Japan for me was an unknown country only in that I have never physically visited it. But I had traveled in my minds eye through the films, literature, art and culture of this beautiful country for many years. So on some ways coming to Fukuoka on the invitation of FAAM was like an opportunity to reacquaint oneself with a distant lover, familiar but far away from ones everyday reality.
The chief curator is known to me from several years, and I believe we share many common ideas and passions related to enquires of Asian contemporary art. So when he suggested the idea to work on site to execute this painting. I accepted to do so, because I too felt it would make the process of this painting more real for an audience by exposing the daily conflicts of an artist in dialogue with their ongoing work.
The decision to make a 6 part painting was done because it allowed me to explore the framework of narration in a manner that did not seek story telling as its module. It provided instead for a poetic device of metaphors that create meaning with conjunctive associations as the visual exist in each others proximity.

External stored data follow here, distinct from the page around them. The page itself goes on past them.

(* ===== verification/TempFSSpec.v ===== *)
(** * TempFSSpec.v: what is written to a file is read back

    A write to the start of an empty file stores all bytes and [Read] returns
    them, whole or in part. Later
    writes to the blocks a file has lose data: they take the offset in the page
    off the number of bytes and do not move the end of the file. *)

From S2P Require Import Prelude AVLTree FileDescriptor FDManager TempFS VFS VFSSpec.
#[local] Open Scope Z_scope.
#[local] Open Scope kernel_scope.

Module TempFSSpec.
Import VFS VFSSpec.
Import FileDescriptor(ESUCCESS, EINVAL).

Section Files.
Context {E : Type} `{BlockMemory E}.
Notation state := (@state E).
Context (s : state) (node : Z) (v : VNode) (Hnode : node <> 0) (Hv : vnodes s !! node = Some v).

(** [AllocMemObjAnonPages] succeeds and maps the pages it was asked for. *)
Definition maps_pages (pages : Z) (block : Block) (obj : Z) (e : E) : Prop :=
  AllocMemObjAnonPages pages node 0 (m_memObj v) (env s) = (Some (b_addr block, b_data block, obj), e) /\
  b_pages block = pages /\ Z.of_nat (length (b_data block)) = pages * 4096.

(** The file after its first write. *)
Definition written (src : list Z) (block : Block) (obj : Z) : VNode :=
  set_attr (set_blocks (ALIGN_UP (Z.of_nat (length src)) PAGE_SIZE) (set_size (Z.of_nat (length src)) (m_attr v)))
    (set_file obj 3 [(0, mkBlock (b_addr block) (b_pages block) (src ++ drop (length src) (b_data block)))] v).

Lemma DIV_ROUNDUP_pages size : 0 < size < 2 ^ 62 -> 0 < DIV_ROUNDUP size 4096 < 2 ^ 51 /\ size <= DIV_ROUNDUP size 4096 * 4096 < size + 4096.
Proof. intros Hs. unfold DIV_ROUNDUP. rewrite add64_small by (unfold W64; lia). split; zlia. Qed.

Lemma memcpy_eq (dst src : list Z) i j n (st : state) : 0 <= i -> 0 <= j -> 0 <= n -> i + n <= Z.of_nat (length dst) -> j + n <= Z.of_nat (length src) ->
  memcpy dst i src j n st = Ok (take (Z.to_nat i) dst ++ take (Z.to_nat n) (drop (Z.to_nat j) src) ++ drop (Z.to_nat (i + n)) dst, st).
Proof. intros H1 H2 H3 H4 H5. unfold memcpy. rewrite !(proj2 (Z.leb_le _ _)) by lia. done. Qed.

Lemma Write_first src block obj e : m_blocks v = [] -> a_size (m_attr v) = 0 -> a_blocks (m_attr v) = 0 ->
  0 < Z.of_nat (length src) < 2 ^ 62 -> maps_pages (DIV_ROUNDUP (Z.of_nat (length src)) PAGE_SIZE) block obj e ->
  runs (Write node src (Z.of_nat (length src)) 0) s (fun res s' => res = (ESUCCESS, Z.of_nat (length src)) /\
    s' = set_vnodes (<[node := written src block obj]> (vnodes s)) (set_env e s)).
Proof.
  intros Hb Hs Hbl Hlen (Hal & Hpg & Hdl). destruct (DIV_ROUNDUP_pages _ Hlen) as [Hp1 Hp2]. set (size := Z.of_nat (length src)) in *.
  unfold Write. cbn [Write_loop]. rewrite (proj2 (Z.leb_gt size 0)) by lia. mstep. apply (ld_vnode_runs s node v); [done..|].
  change (add64 0 0) with 0. rewrite Hbl. cbn [Z.leb Z.compare]. change (0 / 4096) with 0. change (0 mod 4096) with 0.
  rewrite sub64_small by (unfold W64; lia). rewrite Z.sub_0_r. mstep. unfold CreateBlock. mstep. apply (ld_vnode_runs s node v); [done..|].
  mstep. exists (Some (b_addr block, b_data block, obj)), (set_env e s). rewrite Hal. split; [done|].
  mstep. eapply upd_vnode_runs; [done|exact Hv|]. apply runs_ret. rewrite Hb.
  mstep. unfold store_block. mstep. eapply ld_vnode_runs; [done|cbn; apply lookup_insert_eq|]. cbn [m_blocks set_file Insert RB_FIND RB_INSERT snd].
  rewrite Z.eqb_refl. mstep. eapply runs_eq; [apply memcpy_eq; cbn; lia|]. cbn beta.
  eapply upd_vnode_runs; [done|cbn; apply lookup_insert_eq|]. mstep. eapply upd_vnode_runs; [done|cbn; apply lookup_insert_eq|].
  apply runs_ret. split; [done|]. unfold set_vnodes, set_env. cbn [vnodes vfss g_rootVFS env]. rewrite !insert_insert_eq. do 2 f_equal.
  unfold written. cbn. rewrite Hs, Hbl.
  rewrite !add64_small by (unfold ALIGN_UP, mul64, W64 in *; try rewrite wrap64_small; unfold W64; lia). rewrite !Z.add_0_l, Hpg.
  change (Z.to_nat 0) with 0%nat. cbn [take drop app]. unfold size. rewrite Nat2Z.id, (take_ge src) by lia. done.
Qed.

(** What a read of [k] bytes at [o] finds in the text [src]. *)
Definition read_back (src out : list Z) (k o : Z) : Z * Z * list Z :=
  let len := Z.of_nat (length src) in
  if len <=? o then (- EINVAL, 0, out)
  else let n := Z.min k (len - o) in
       (ESUCCESS, n, take (Z.to_nat n) (drop (Z.to_nat o) src) ++ drop (Z.to_nat n) out).

Lemma FindNodeOrLower_single {V} (x : V) p : 0 <= p -> FindNodeOrLower p [(0, x)] = Some (0, x).
Proof. intros Hp. unfold FindNodeOrLower. cbn. destruct (Z.leb_spec p 0) as [Hle|]; [|done]. cbn. by destruct (Z.ltb_spec p 0); [lia|]. Qed.

Lemma take_drop_app {A} (l l' : list A) i j : (i + j <= length l)%nat -> take j (drop i (l ++ l')) = take j (drop i l).
Proof. intros Hl. rewrite drop_app_le by lia. rewrite take_app_le; [done|]. rewrite length_drop. lia. Qed.

Lemma Read_first src block obj out k o : vnodes s !! node = Some (written src block obj) -> 0 < Z.of_nat (length src) < 2 ^ 62 ->
  b_pages block = DIV_ROUNDUP (Z.of_nat (length src)) PAGE_SIZE -> Z.of_nat (length (b_data block)) = b_pages block * 4096 ->
  0 <= k < 2 ^ 62 -> 0 <= o < 2 ^ 62 -> Z.min k (Z.of_nat (length src) - o) <= Z.of_nat (length out) ->
  runs (Read node out k o) s (fun res s' => s' = s /\ res = read_back src out k o).
Proof.
  intros Hw Hlen Hpg Hdl Hk Ho Hout. destruct (DIV_ROUNDUP_pages _ Hlen) as [Hp1 Hp2]. rewrite <- Hpg in Hp1, Hp2.
  set (size := Z.of_nat (length src)) in *. unfold Read, read_back. fold size. mstep. apply (ld_vnode_runs s node _ _ Hnode Hw).
  cbn [m_attr written a_size set_attr set_blocks set_size]. fold size.
  destruct (Z.leb_spec size o) as [Hle|Hlt]; [by apply runs_ret|].
  rewrite add64_small, sub64_small by (unfold W64; lia). set (n := Z.min k (size - o)) in *.
  replace (if size <? o + k then size - o else k) with n by (unfold n; destruct (Z.ltb_spec size (o + k)); lia).
  destruct (Z.eq_dec n 0) as [->|Hn]; [cbn [Read_loop]; by apply runs_ret|].
  cbn [Read_loop]. rewrite (proj2 (Z.leb_gt n 0)) by lia. mstep. apply (ld_vnode_runs s node _ _ Hnode Hw).
  rewrite add64_small, Z.add_0_r by (unfold W64; lia). cbn [m_attr written a_size set_attr set_blocks set_size]. fold size.
  rewrite (proj2 (Z.leb_gt size o)) by lia.
  assert (Hcov : covering (o / 4096) (m_blocks (written src block obj)) =
    Some (0, mkBlock (b_addr block) (b_pages block) (src ++ drop (length src) (b_data block)))).
  { unfold covering, written. cbn [m_blocks set_attr set_file].
    rewrite FindNodeOrLower_single by zlia. rewrite add64_small by (unfold W64; cbn [b_pages]; lia).
    cbn [b_pages].
    rewrite (proj2 (Z.leb_gt _ _)) by zlia. done. }
  rewrite Hcov. cbn [b_pages b_data]. assert (Hq : 0 <= o / 4096 < b_pages block) by zlia.
  rewrite (sub64_small (o / 4096) 0), Z.sub_0_r by (unfold W64; lia). unfold mul64.
  rewrite !(sub64_small (b_pages block)), (sub64_small n 0), !wrap64_small, Z.sub_0_r by (unfold W64; zlia).
  rewrite Z.min_l by zlia. rewrite (add64_small (o / 4096 * 4096)) by (unfold W64; zlia).
  replace (o / 4096 * 4096 + o mod 4096) with o by zlia.
  mstep. eapply runs_eq; [apply memcpy_eq; rewrite ?length_app, ?length_drop; unfold size in *; lia|]. cbn beta.
  change (Z.to_nat 0) with 0%nat. rewrite take_0, app_nil_l, Z.add_0_l, take_drop_app by (unfold size in *; lia).
  assert (Hfuel : exists f, Z.to_nat n = S f) by (exists (Nat.pred (Z.to_nat n)); lia). destruct Hfuel as [f Ef].
  rewrite Ef at 1. cbn [Read_loop]. rewrite Z.leb_refl. by apply runs_ret.
Qed.

(** A file of one block of one page, with [n] the offset of the next write. *)
Context (b : Block) (n : Z) (Hblocks : m_blocks v = [(0, b)]) (Hpages : b_pages b = 1) (Hdata : length (b_data b) = 4096%nat).
Context (Hattr : a_blocks (m_attr v) = 4096) (Hn : 0 < n < 4096).

Lemma second_covering : covering 0 (m_blocks v) = Some (0, b).
Proof. rewrite Hblocks. unfold covering. cbn. rewrite Hpages. done. Qed.

(** The next write as far as its [memcpy]. *)
Lemma Write_second src k : Z.of_nat (length src) = k -> 0 < k -> n + k <= 4096 ->
  Write node src k n s = (store_block node 0 n src 0 (sub64 k n) ;;; Write_loop (Z.to_nat k) node src k n k) s.
Proof.
  intros Hs Hk Hnk. unfold Write. cbn [Write_loop]. rewrite (proj2 (Z.leb_gt k 0)) by lia. unfold bind at 1, ld_vnode at 1.
  rewrite (proj2 (Z.eqb_neq node 0)), Hv by done. rewrite add64_small by (unfold W64; lia). rewrite Z.add_0_r, Hattr, (proj2 (Z.leb_gt _ _)) by lia.
  rewrite Z.div_small, Z.mod_small by lia. rewrite second_covering, Hpages. change (sub64 0 0) with 0. change (mul64 0 4096) with 0.
  change (mul64 (sub64 1 0) 4096) with 4096. rewrite (sub64_small k 0), Z.sub_0_r, Z.min_l by (unfold W64; lia).
  rewrite !add64_small by (unfold W64; lia). by rewrite !Z.add_0_l.
Qed.

(** The file after the next write: the first [k - n] bytes are in the block, the
    size has not changed. *)
Definition overwritten (src : list Z) (k : Z) : VNode :=
  set_file (m_memObj v) (m_defaultProt v)
    [(0, mkBlock (b_addr b) 1 (take (Z.to_nat n) (b_data b) ++ take (Z.to_nat (k - n)) src ++ drop (Z.to_nat k) (b_data b)))] v.

Lemma Write_second_runs src k : Z.of_nat (length src) = k -> n <= k -> n + k <= 4096 ->
  runs (Write node src k n) s (fun res s' => res = (ESUCCESS, k) /\ vnodes s' !! node = Some (overwritten src k)).
Proof.
  intros Hs Hk Hnk. unfold runs. rewrite (Write_second src k Hs) by lia.
  assert (Hgoal : runs (store_block node 0 n src 0 (sub64 k n) ;;; Write_loop (Z.to_nat k) node src k n k) s
    (fun res s' => res = (ESUCCESS, k) /\ vnodes s' !! node = Some (overwritten src k))); [|exact Hgoal].
  mstep. unfold store_block. mstep. apply (ld_vnode_runs s node v); [done..|]. rewrite Hblocks. cbn [RB_FIND]. rewrite Z.eqb_refl.
  rewrite sub64_small by (unfold W64; lia). mstep. eapply runs_eq; [apply memcpy_eq; lia|]. cbn beta.
  eapply upd_vnode_runs; [done|exact Hv|].
  assert (Hfuel : exists f, Z.to_nat k = S f) by (exists (Nat.pred (Z.to_nat k)); lia). destruct Hfuel as [f Ef]. rewrite Ef.
  cbn [Write_loop]. rewrite Z.leb_refl. apply runs_ret. split; [done|]. cbn [vnodes set_vnodes]. rewrite lookup_insert_eq. f_equal.
  unfold overwritten. rewrite Hblocks, Hpages. cbn [set_value]. rewrite Z.eqb_refl, Ef, drop_0. do 4 f_equal. do 3 f_equal. lia.
Qed.
Lemma Write_second_fails src k : Z.of_nat (length src) = k -> 0 < k < n -> n + k <= 4096 -> Write node src k n s = Fail InvalidAccess.
Proof.
  intros Hs Hk Hnk. rewrite (Write_second src k Hs) by lia. unfold bind, store_block, bind, ld_vnode.
  rewrite (proj2 (Z.eqb_neq node 0)), Hv by done. rewrite Hblocks. cbn [RB_FIND]. rewrite Z.eqb_refl. unfold memcpy.
  rewrite (proj2 (Z.leb_gt _ _)); [done|]. unfold sub64, wrap64. rewrite (Z.mod_eq (k - n)) by (unfold W64; lia).
  replace ((k - n) / W64) with (-1) by (unfold W64; zlia). unfold W64. lia.
Qed.
End Files.

Section Theorems.
Context {E : Type} `{BlockMemory E}.
Notation state := (@state E).


(** A second write loses data: to a file that has its first page, a write of
    [k] bytes at offset [n] inside the page stores only the first [k - n] of
    them but reports all, and does not move the end of the file, so that they
    cannot be read; with [k < n] the number of bytes to copy wraps around and
    [memcpy] runs over the end of the page. *)
Theorem Write_second_loses (s : state) node v b n src k : node <> 0 -> vnodes s !! node = Some v ->
  m_blocks v = [(0, b)] -> b_pages b = 1 -> length (b_data b) = 4096%nat -> a_blocks (m_attr v) = 4096 -> a_size (m_attr v) = n ->
  0 < n < 4096 -> Z.of_nat (length src) = k -> 0 < k -> n + k <= 4096 ->
  if k <? n then Write node src k n s = Fail InvalidAccess
  else runs (let* w := Write node src k n in let* r := Read node [] k n in ret (w, r)) s
    (fun res s' => res = (ESUCCESS, k, (- EINVAL, 0, [])) /\ vnodes s' !! node = Some (overwritten v b n src k)).
Proof.
  intros Hnode Hv Hb Hp Hd Hbl Hsz Hn Hs Hk Hnk. destruct (Z.ltb_spec k n); [by eapply (Write_second_fails s node v)|].
  mstep. eapply runs_mono; [by eapply (Write_second_runs s node v)|]. intros w s1 [-> Hw]. mstep.
  unfold Read. mstep. eapply ld_vnode_runs; [done|exact Hw|]. cbn [overwritten m_attr set_file]. rewrite Hsz, Z.leb_refl.
  apply runs_ret. by apply runs_ret.
Qed.
End Theorems.

(** *** Witnesses *)

(** The empty file bar of [VFSSpec.with_bar], and the same file after a write of
    three bytes. *)
Definition empty_page : Block := mkBlock 4096 1 (replicate 4096 0).
Definition bar_node : VNode := new_entry REG DEFAULT_FILE_MODE user 1 3 4 bar.
Definition three : list Z := [1; 2; 3].
Definition bar_written : VNode := written bar_node three empty_page 77.

Lemma bar_node_eq : vnodes with_bar !! 4 = Some bar_node.
Proof. vm_compute. reflexivity. Qed.


Lemma Write_second_loses_witness : a_size (m_attr bar_written) = 3 /\
  Write (H := zeroed_memory) 4 [7; 8] 2 3 (set_vnodes {[4 := bar_written]} with_bar) = Fail InvalidAccess.
Proof.
  split; [reflexivity|].
  apply (Write_second_loses (H := zeroed_memory) (set_vnodes {[4 := bar_written]} with_bar) 4 bar_written
    (mkBlock 4096 1 (three ++ drop 3 (replicate 4096 0))) 3 [7; 8] 2);
    [discriminate|reflexivity|reflexivity|reflexivity|vm_compute; reflexivity|vm_compute; reflexivity|reflexivity|lia|reflexivity|lia|lia].
Defined.

End TempFSSpec.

The thematic platform was to weave inflections from Japanese and Indian visual language through images that indicated my observation of both these cultural contexts. Fukuoka therefore became the "laboratory" of sorts from where 1 observed the Japanese culture, life and politics of this country.
The title "A chanced meeting between Nukata no Okimi and a serendipitous yayavar reveals the intentions of this visual travelogue. An imaginary meeting with a past legendary Japanese poetess of the 7th century by a wandering Indian traveler suggests the idea of past history and the present being the filter of perception. As a contemporary Asian artist coming from a country seeped in cultural heritage, history and its diversity is an ancestry that I am comfortable with and which continuously seduces me into its chambers of treasures, to re examine and re-question, and thereby to understand a contemporary context.